BEGIN
(* ===== verification/PrefixTable.v ===== *)
(** * The interface of a longest-prefix-match table

    What [librte_table] relies on when it uses a longest-prefix-match table:
    the operations it calls, and the laws that relate them to a map of routes.
    The IPv4 table of [rte_lpm.c] (ABI 16.04) is an instance; the clients are
    proved against the laws. *)

From S2P Require Import Prelude Lpm LpmRules LpmSpec LpmTables LpmProofs LpmLookup.

(** The operations on a table [T], with the C return value; [pt_present] takes
    and returns the content of the out parameter. *)
Class PrefixTable (T : Type) := {
  pt_add : T -> Z -> Z -> Z -> T * Z;
  pt_delete : T -> Z -> Z -> T * Z;
  pt_present : T -> Z -> Z -> Z -> Z * Z;
  pt_lookup : T -> Z -> Z * Z
}.

(** [pt_repr t R]: the table [t] holds the routes [R].  Next hops are the
    24-bit numbers the clients store.  [pt_full t n d]: the table [t] with [n]
    routes has no room for another one of depth [d]; only then may it refuse a
    new route. *)
Class PrefixTableLaws (T : Type) `{PrefixTable T} := {
  pt_repr : T -> routes -> Prop;
  pt_full : T -> nat -> Z -> Prop;
  pt_repr_small t R : pt_repr t R -> Z.of_nat (size R) < 2 ^ 31;
  pt_add_law t R ip d h :
    pt_repr t R -> addr ip -> 1 <= d <= 32 -> 0 <= h < 2 ^ 24 ->
    exists t' rc, pt_add t ip d h = (t', rc) /\
      ((rc = 0 /\ pt_repr t' (<[(d, cut ip d) := h]> R)) \/
       (rc < 0 /\ pt_repr t' R /\ R !! (d, cut ip d) = None /\ pt_full t (size R) d));
  pt_delete_law t R ip d :
    pt_repr t R -> addr ip -> 1 <= d <= 32 -> is_Some (R !! (d, cut ip d)) ->
    exists t', pt_delete t ip d = (t', 0) /\ pt_repr t' (delete (d, cut ip d) R);
  pt_present_law t R ip d o :
    pt_repr t R -> 1 <= d <= 32 ->
    pt_present t ip d o =
      match R !! (d, cut ip d) with Some h => (1, h) | None => (0, o) end;
  pt_lookup_law t R a :
    pt_repr t R -> addr a ->
    match lpm_spec R a with
    | Some (_, h) => pt_lookup t a = (0, wrap 24 h)
    | None => fst (pt_lookup t a) <> 0
    end
}.

(** ** The IPv4 table of 16.04 *)

(** The out parameter of [rte_lpm_is_rule_present]. *)
#[export] Instance lpm_prefix_table : PrefixTable rte_lpm := {
  pt_add l ip d h := let '(o, rc) := rte_lpm_add_v1604 (Some l) ip d h in (default l o, rc);
  pt_delete l ip d := let '(o, rc) := rte_lpm_delete_v1604 (Some l) ip d in (default l o, rc);
  pt_present l ip d o :=
    let '(rc, out) := rte_lpm_is_rule_present_v1604 (Some l) ip d (Some o) in (rc, default o out);
  pt_lookup := rte_lpm_lookup
}.

(** No room: the rule table is full, or the route needs a tbl8 group and every
    group is in use. *)
Definition lpm_full (l : rte_lpm) (n : nat) (d : Z) : Prop :=
  Z.of_nat n = max_rules l \/ (25 <= d /\ groups_full V1604 l).

#[export] Instance lpm_prefix_table_laws : PrefixTableLaws rte_lpm.
Proof.
  refine {| pt_repr := lpm_inv V1604; pt_full := lpm_full |}.
  - intros l R HI. pose proof (lpm_inv_size _ _ _ HI). lia.
  - intros l R ip d h HI Hip Hd Hh. unfold pt_add, lpm_prefix_table, rte_lpm_add_v1604.
    destruct (add_ok V1604 l R ip d h HI Hip Hd) as (l'&E&_&Hc).
    destruct (rte_lpm_add V1604 (Some l) ip d h) as [o rc]. cbn in *. subst o.
    eexists _, _. split; [done|]. rewrite wrap_small in Hc by lia.
    destruct Hc as [[-> ?]|(->&?&?&?)]; [by left|right]. split_and!; [|done..].
    unfold ENOSPC. lia.
  - intros l R ip d HI Hip Hd [h Hh]. unfold pt_delete, lpm_prefix_table, rte_lpm_delete_v1604.
    destruct (delete_ok V1604 l R ip d HI Hip Hd) as [[? _]|(_&l'&->&?)]; [congruence|].
    by eexists.
  - intros l R ip d o HI Hd. unfold pt_present, lpm_prefix_table, rte_lpm_is_rule_present_v1604.
    rewrite (present_ok V1604 l R) by done. by destruct (R !! _).
  - intros l R a HI Ha. pose proof (lookup_ok l R a HI Ha) as Hl. unfold lookup_post in Hl.
    change (pt_lookup l a) with (rte_lpm_lookup l a).
    destruct (lpm_spec R a) as [[d h]|]; [done|]. by rewrite Hl.
Defined.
END
Problem statement: From the records above, extract exactly and only the lines that begin at the line with "by eexists." and stop after the line with "change (pt_lookup l".

Worked solution:
    by eexists.
  - intros l R ip d o HI Hd. unfold pt_present, lpm_prefix_table, rte_lpm_is_rule_present_v1604.
    rewrite (present_ok V1604 l R) by done. by destruct (R !! _).
  - intros l R a HI Ha. pose proof (lookup_ok l R a HI Ha) as Hl. unfold lookup_post in Hl.
    change (pt_lookup l a) with (rte_lpm_lookup l a).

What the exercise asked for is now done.